Cut down spring bulb foliage as soon as the leaves start to yellow, lift and divide overcrowded clumps.
When sweet peas start to flower, keep picking them to encourage more flowers.
Dead-head and cut back oriental poppies after flowering. Cutting them close to ground level will stimulate fresh foliage.
When hardy geraniums have finished flowering cut them back to encourage new foliage and flowers.
Deadhead perennials as soon as the flowers fade.
Stake tall or floppy perennial plants against wind damage.
Keep an eye out for the bright red lily beetles – crush any you see and check for the sticky brown larvae on the underside of leaves.
Watch for white powdery mildew – cut back affected parts and spray with a fungicide to prevent further spread.
Look out for sickly plants. Check for vine weevil grubs by tipping plants out of their pots and looking for the creamy maggots. Wash roots and replace the compost.
Sow seeds of biennials, like foxgloves, wallflowers, stocks and Sweet William.
Greenhouse and containers
Move baskets and containers outside to their final position.
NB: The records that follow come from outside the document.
(** [kill_now], an access at a time, and the end of the child. *)
Definition environment_step (e : Event) (s : Supervision) : option Supervision :=
  match e, canceller s, child s with
  | ECancelStore, CancelIdle, _ => Some (set_handle (handle_pid s) true CancelStored s)
  | ECancelLoad, CancelStored, _ => Some (set_handle (handle_pid s) (cancelled s) (CancelLoaded (handle_pid s)) s)
  | ECancelKill, CancelLoaded p, _ =>
      let s := set_handle (handle_pid s) (cancelled s) CancelDone s in Some (if 0 <? p then kill SIGTERM s else s)
  | EChildExits st, _, Running => Some (set_child (Zombie st) s)
  | _, _, _ => None
  end.

Definition supervision_step (e : Event) (s : Supervision) : option Supervision :=
  match e with
  | ECancelStore | ECancelLoad | ECancelKill | EChildExits _ => environment_step e s
  | _ => worker_step e s
  end.

Fixpoint supervise (es : list Event) (s : Supervision) : option Supervision :=
  match es with [] => Some s | e :: es => s' ← supervision_step e s; supervise es s' end.

(** ** Invariant *)

Definition early (p : Phase) : bool := match p with Starting | Forking | Publishing | Checking => true | _ => false end.
Definition over (p : Phase) : bool := match p with Finished _ => true | _ => false end.
Definition alive (c : Child) : Prop := match c with Running | Zombie _ => True | _ => False end.
Definition signalled (s : Supervision) : Prop := SIGTERM ∈ (signals s).*1.

(** The descriptors that are open in a phase. *)
Definition open_in (p : Phase) : list Fd :=
  match p with
  | Forking | Publishing | Checking => all_fds
  | Writing _ => [StdinWrite; StdoutRead; StderrRead]
  | Polling | Reading _ => [StdoutRead; StderrRead]
  | _ => []
  end.

Definition result_ok (r : SubprocessResult) (s : Supervision) : Prop :=
  child s = Reaped (status s) /\ exit_code r = exit_code_of (status s) /\ timed_out r = deadline_hit s /\ was_cancelled r = cancel_seen s /\
  stdout_data r = of_chars (default [] ((fun _ => concat (chunks_read (out s))) <$> captured true)) /\
  stderr_data r = of_chars (default [] ((fun _ => concat (chunks_read (err s))) <$> captured false)).

(** Where the child is, and whether the handle knows it. *)
Definition child_ok (s : Supervision) : Prop :=
  match phase s with
  | Starting | Forking => child s = NotForked /\ handle_pid s = 0
  | Publishing => alive (child s) /\ 0 < pid s /\ handle_pid s = 0
  | Detaching => child s = Reaped (status s) /\ 0 < pid s /\ handle_pid s = pid s
  | Finished (Ok r) => handle_pid s = 0 /\ result_ok r s
  | Finished (Err _) => handle_pid s = 0
  | _ => alive (child s) /\ 0 < pid s /\ handle_pid s = pid s
  end.

(** A cancellation that has loaded the pid, or is over. *)
Definition looked (k : Canceller) : bool := match k with CancelLoaded p => p <=? 0 | CancelDone => true | _ => false end.

Record supervision_ok (s : Supervision) : Prop := {
  fds_ok : fds s = open_in (phase s);
  phase_ok : child_ok s;
  flag_ok : cancelled s = true <-> canceller s <> CancelIdle;
  looked_ok : looked (canceller s) = true -> early (phase s) = true \/ signalled s \/ over (phase s) = true;
  hit_ok : deadline_hit s = true -> signalled s;
  seen_ok : cancel_seen s = true -> cancelled s = true;
  out_ok : full (slicer (out s)) = (fun _ => concat (chunks_read (out s))) <$> captured true;
  err_ok : full (slicer (err s)) = (fun _ => concat (chunks_read (err s))) <$> captured false
}.

Lemma signalled_kill sig s : signalled s \/ sig = SIGTERM -> signalled (kill sig s).
Proof. unfold signalled. cbn [kill signals]. rewrite fmap_app. intros [H| ->]; set_solver. Qed.

Lemma ok_fresh b1 b2 : supervision_ok (fresh_supervision b1 b2).
Proof.
  unfold fresh_supervision. destruct (str_empty (rq_executable request)); split; unfold child_ok, captured; cbn; try done;
    first [by destruct (rq_capture_stdout request)|by destruct (rq_capture_stderr request)].
Qed.

(** *** A worker behind the publication of the pid, with a child that was not waited for *)

Record running_ok (s : Supervision) : Prop := {
  r_alive : alive (child s);
  r_pid : 0 < pid s;
  r_handle : handle_pid s = pid s;
  r_flag : cancelled s = true <-> canceller s <> CancelIdle;
  r_looked : looked (canceller s) = true -> signalled s;
  r_hit : deadline_hit s = true -> signalled s;
  r_seen : cancel_seen s = true -> cancelled s = true;
  r_out : full (slicer (out s)) = (fun _ => concat (chunks_read (out s))) <$> captured true;
  r_err : full (slicer (err s)) = (fun _ => concat (chunks_read (err s))) <$> captured false
}.

Definition supervising (p : Phase) : bool :=
  match p with Writing _ | Polling | Reading _ | Waiting | GraceStart | Grace _ | Killing => true | _ => false end.

Lemma running_of s : supervision_ok s -> supervising (phase s) = true -> running_ok s.
Proof.
  intros [Hf Hp Hfl Hl Hh Hs Ho He] Hr. unfold child_ok in Hp. assert (alive (child s) /\ 0 < pid s /\ handle_pid s = pid s) as (H1 & H2 & H3) by by destruct (phase s).
  split; try done. intros L. destruct (Hl L) as [E|[|E]]; [|done|]; by destruct (phase s).
Qed.

Lemma running_ok_intro p s : running_ok s -> supervising p = true -> fds s = open_in p -> supervision_ok (goto p s).
Proof.
  intros [H1 H2 H3 H4 H5 H6 H7 H8 H9] Hp Hf. split; try done; cbn [goto phase].
  - unfold child_ok. cbn. by destruct p.
  - intros L. right. left. by apply H5.
Qed.

Lemma running_kill sig s : running_ok s -> running_ok (kill sig s).
Proof. intros []. split; try done; intros; apply signalled_kill; auto. Qed.

Lemma running_hit s : running_ok s -> running_ok (kill SIGTERM (set_flags true (cancel_seen s) s)).
Proof. intros []. split; try done; intros; apply signalled_kill; auto. Qed.

Lemma running_seen s : running_ok s -> cancelled s = true -> running_ok (set_flags (deadline_hit s) true s).
Proof. by intros [] ?. Qed.

Lemma leave_drain_ok s : running_ok s -> fds s = [StdoutRead; StderrRead] -> supervision_ok (leave_drain s).
Proof.
  intros H Hf. apply running_ok_intro; [by destruct H|by destruct (_ || _)|]. unfold close_fds. cbn [set_fds fds]. rewrite Hf.
  by destruct (_ || _).
Qed.

Lemma poll_or_leave_ok s : running_ok s -> fds s = [StdoutRead; StderrRead] -> supervision_ok (poll_or_leave s).
Proof. intros H Hf. unfold poll_or_leave. destruct (_ || _); [by apply running_ok_intro|by apply leave_drain_ok]. Qed.

Lemma next_stream_ok l s : running_ok s -> fds s = [StdoutRead; StderrRead] -> supervision_ok (next_stream l s).
Proof. intros H Hf. destruct l; [by apply poll_or_leave_ok|by apply running_ok_intro]. Qed.

Lemma write_or_drain_ok off s : running_ok s -> fds s = [StdinWrite; StdoutRead; StderrRead] -> supervision_ok (write_or_drain off s).
Proof.
  intros H Hf. assert (supervision_ok (poll_or_leave (close_fds [StdinWrite] s))) as Hd.
  { apply poll_or_leave_ok; [by destruct H|]. unfold close_fds. cbn [set_fds fds]. by rewrite Hf. }
  unfold write_or_drain. destruct (rq_stdin_data request); [|done]. destruct (_ <? _)%nat; [|done]. by apply running_ok_intro.
Qed.

Lemma poll_round_ok now answer s : supervision_ok s -> phase s = Polling -> supervision_ok (poll_round now answer s).
Proof.
  intros Hs Hp. assert (running_ok s) as Hr by (apply running_of; [done|by rewrite Hp]). pose proof (fds_ok s Hs) as Hf. rewrite Hp in Hf.
  unfold poll_round. destruct (deadline s <=? now); [apply leave_drain_ok; [by apply running_hit|done]|].
  destruct (cancelled s) eqn:Hc; [apply leave_drain_ok; [by apply running_seen|done]|].
  destruct answer; [done|by apply leave_drain_ok|done|by apply next_stream_ok].
Qed.

Lemma read_round_ok answer stdout l s : supervision_ok s -> phase s = Reading (stdout :: l) -> supervision_ok (read_round answer stdout l s).
Proof.
  intros Hs Hp. assert (running_ok s) as Hr by (apply running_of; [done|by rewrite Hp]). pose proof (fds_ok s Hs) as Hf. rewrite Hp in Hf.
  assert (forall open, running_ok (set_stream stdout (MkStream open (flush (slicer (if stdout then out s else err s))).1 (chunks_read (if stdout then out s else err s))) s)) as Hflush.
  { intros open. destruct Hr as [? ? ? ? ? ? ? Ho He]. destruct stdout; split; try done; cbn; unfold flush; by destruct (_ || _). }
  destruct answer as [chunk| | | |]; cbn [read_round]; [|by apply next_stream_ok|by apply next_stream_ok|done|by apply next_stream_ok].
  destruct Hs as [Hf' Hc Hfl Hl Hh Hse Ho He].
  assert (forall sl l chunk b, full sl = (fun _ => concat l) <$> captured b -> full (feed sl chunk).1 = (fun _ => concat (l ++ [chunk])) <$> captured b) as Hfeed.
  { clear. intros sl l chunk b H. rewrite feed_full, H, concat_app. unfold captured. destruct (if b then _ else _); cbn; by rewrite ?app_nil_r. }
  split; destruct stdout; cbn [set_stream phase fds]; try done; try (by apply Hfeed); unfold child_ok in *; cbn [set_stream phase] in *; rewrite Hp in *; done.
Qed.

Lemma reaped_ok st s : running_ok s -> fds s = [] -> supervision_ok (goto Detaching (reap st s)).
Proof. intros [] Hf. split; try done. intros L. right. left. by auto. Qed.

Lemma wait_round_ok now answer s : supervision_ok s -> phase s = Waiting -> supervision_ok (wait_round now answer s).
Proof.
  intros Hs Hp. assert (running_ok s) as Hr by (apply running_of; [done|by rewrite Hp]). pose proof (fds_ok s Hs) as Hf. rewrite Hp in Hf.
  destruct answer as [st| | |]; cbn [wait_round]; [| |done|].
  - apply reaped_ok; [done|done].
  - destruct (deadline s <=? now); [apply running_ok_intro; [by apply running_hit|done|done]|].
    destruct (cancelled s) eqn:Hc; [|done]. apply running_ok_intro; [by apply running_seen|done|done].
  - destruct Hr. split; try done. intros L. by right; right.
Qed.

Lemma grace_round_ok hard now answer s : supervision_ok s -> phase s = Grace hard -> supervision_ok (grace_round hard now answer s).
Proof.
  intros Hs Hp. assert (running_ok s) as Hr by (apply running_of; [done|by rewrite Hp]). pose proof (fds_ok s Hs) as Hf. rewrite Hp in Hf.
  assert (supervision_ok (goto Killing (kill SIGKILL s))) as Hk by (apply running_ok_intro; [by apply running_kill|done|done]).
  unfold grace_round. destruct (hard <=? now); [done|]. destruct answer; [by apply reaped_ok|done|done|done].
Qed.

Lemma finish_child_ok now s : supervision_ok s -> phase s = Detaching -> supervision_ok (finish_child now s).
Proof.
  intros [Hf Hc Hfl Hl Hh Hse Ho He] Hp. rewrite Hp in Hf. unfold child_ok in Hc. rewrite Hp in Hc. destruct Hc as (Hr & _ & _).
  split; try done.
  - unfold child_ok. cbn [finish_child goto set_handle phase]. destruct (_ && _); [done|]. split; [done|]. unfold result_ok. cbn. by rewrite Ho, He.
  - intros L. by right; right.
Qed.

(** The failures of [waitpid] behind [SIGKILL], which the code does not look at. *)
Definition waits_work (e : Event) : bool := match e with EKilled (WaitReaped _) => true | EKilled _ => false | _ => true end.

Lemma worker_step_ok e s s' : supervision_ok s -> waits_work e = true -> worker_step e s = Some s' -> supervision_ok s'.
Proof.
  intros Hs Hw. pose proof Hs as [Hf Hc Hfl Hl Hh Hse Ho He]. unfold worker_step. destruct e as [now ok|[p|]| | |[n|]|now a|a|now a|now|now a|[st| | |]|now| | | |st]; destruct (phase s) eqn:Hp; try done;
    unfold child_ok in Hc; rewrite Hp in Hc; cbn [early over] in Hl.
  - intros [= <-]. destruct ok, Hc as [? ?]; split; try done; intros L; by destruct (Hl L) as [|[|]]; auto.
  - destruct (p <=? 0) eqn:E; [done|]. intros [= <-]. destruct Hc as [? ?]. split; try done. unfold child_ok. cbn. split_and!; [done|lia|done].
  - intros [= <-]. destruct Hc as [? ?]. split; try done; [unfold close_fds; cbn; by rewrite Hf|]. intros L. by right; right.
  - intros [= <-]. destruct Hc as (? & ? & ?). by split.
  - intros [= <-]. destruct Hc as (Ha & Hpos & Hpid). apply write_or_drain_ok; [|unfold close_fds; destruct (cancelled s); cbn; by rewrite Hf].
    assert (running_ok (if cancelled s then kill SIGTERM s else s)) as []; [|done].
    destruct (cancelled s) eqn:Ec; split; try done; try exact (flag_ok s Hs); try exact (seen_ok s Hs); try (intros; apply signalled_kill; auto).
    intros L. exfalso. assert (canceller s <> CancelIdle) as Hn%(flag_ok s Hs) by (by destruct (canceller s)). congruence.
  - intros [= <-]. apply write_or_drain_ok; [by apply running_of; [|rewrite Hp]|done].
  - intros [= <-]. apply poll_or_leave_ok; [|unfold close_fds; cbn; by rewrite Hf].
    assert (running_ok s) as [] by by apply running_of; [|rewrite Hp]. done.
  - destruct (poll_possible a s); [|done]. intros [= <-]. by apply poll_round_ok.
  - destruct streams as [|b l]; [done|]. intros [= <-]. by apply read_round_ok.
  - destruct (wait_possible a s); [|done]. intros [= <-]. by apply wait_round_ok.
  - intros [= <-]. apply running_ok_intro; [by apply running_of; [|rewrite Hp]|done|done].
  - destruct (wait_possible a s); [|done]. intros [= <-]. by apply grace_round_ok.
  - destruct (wait_possible _ s); [|done]. intros [= <-]. apply reaped_ok; [by apply running_of; [|rewrite Hp]|done].
  - intros [= <-]. by apply finish_child_ok.
Qed.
Trim off long and leggy growths to keep them bushy. They will need weekly feeding from now on.
Pots and containers may need watering every day during hot spells.
Pinch out any side shoots from tomato plants and start feeding once the first truss is setting fruit.
Keep cucumbers, aubergines and peppers well watered and vent the greenhouse on hot days.
Increase shading if necessary and damp down the greenhouse floor in the mornings.
Look for whitefly and red spider mite and take prompt action if seen.
Feed houseplants weekly.
Trees, shrubs and climbers
Keep newly planted trees and shrubs well watered whilst they establish.
Dead-head roses and remove any suckers, especially from standard forms. Treat aphids and black spot promptly.
Deadhead azaleas and rhododendrons as soon as the seed heads are dry. Be careful not to damage or remove next year’s newly forming young buds.
Prune back flowered stems on early flowering shrubs.
Continue to tie in and train new shoots of climbing plants.
Pruning of plum or cherry trees can begin now.
Thin out fruit trees where branches are congested with too many fruitlets.
Net or hang old cd’s in fruit trees and bushes to reduce bird damage.
Keep soft fruit bushes well watered and net to protect from birds.
Continue to earth up potatoes.
Keep beans well watered.
Harvest salad crops and re-sow every 2 weeks for a constant supply.
Lawns and other jobs
Start lowering the blade on the mower.
Keep the hoe sharp and use it to remove annual weeds around plants in the borders on dry days.
Keep bird baths full of clean water. Hose out any algae regularly.
Make sure your feeders are replenished.
Keep the binoculars to hand and watch out for those baby birds.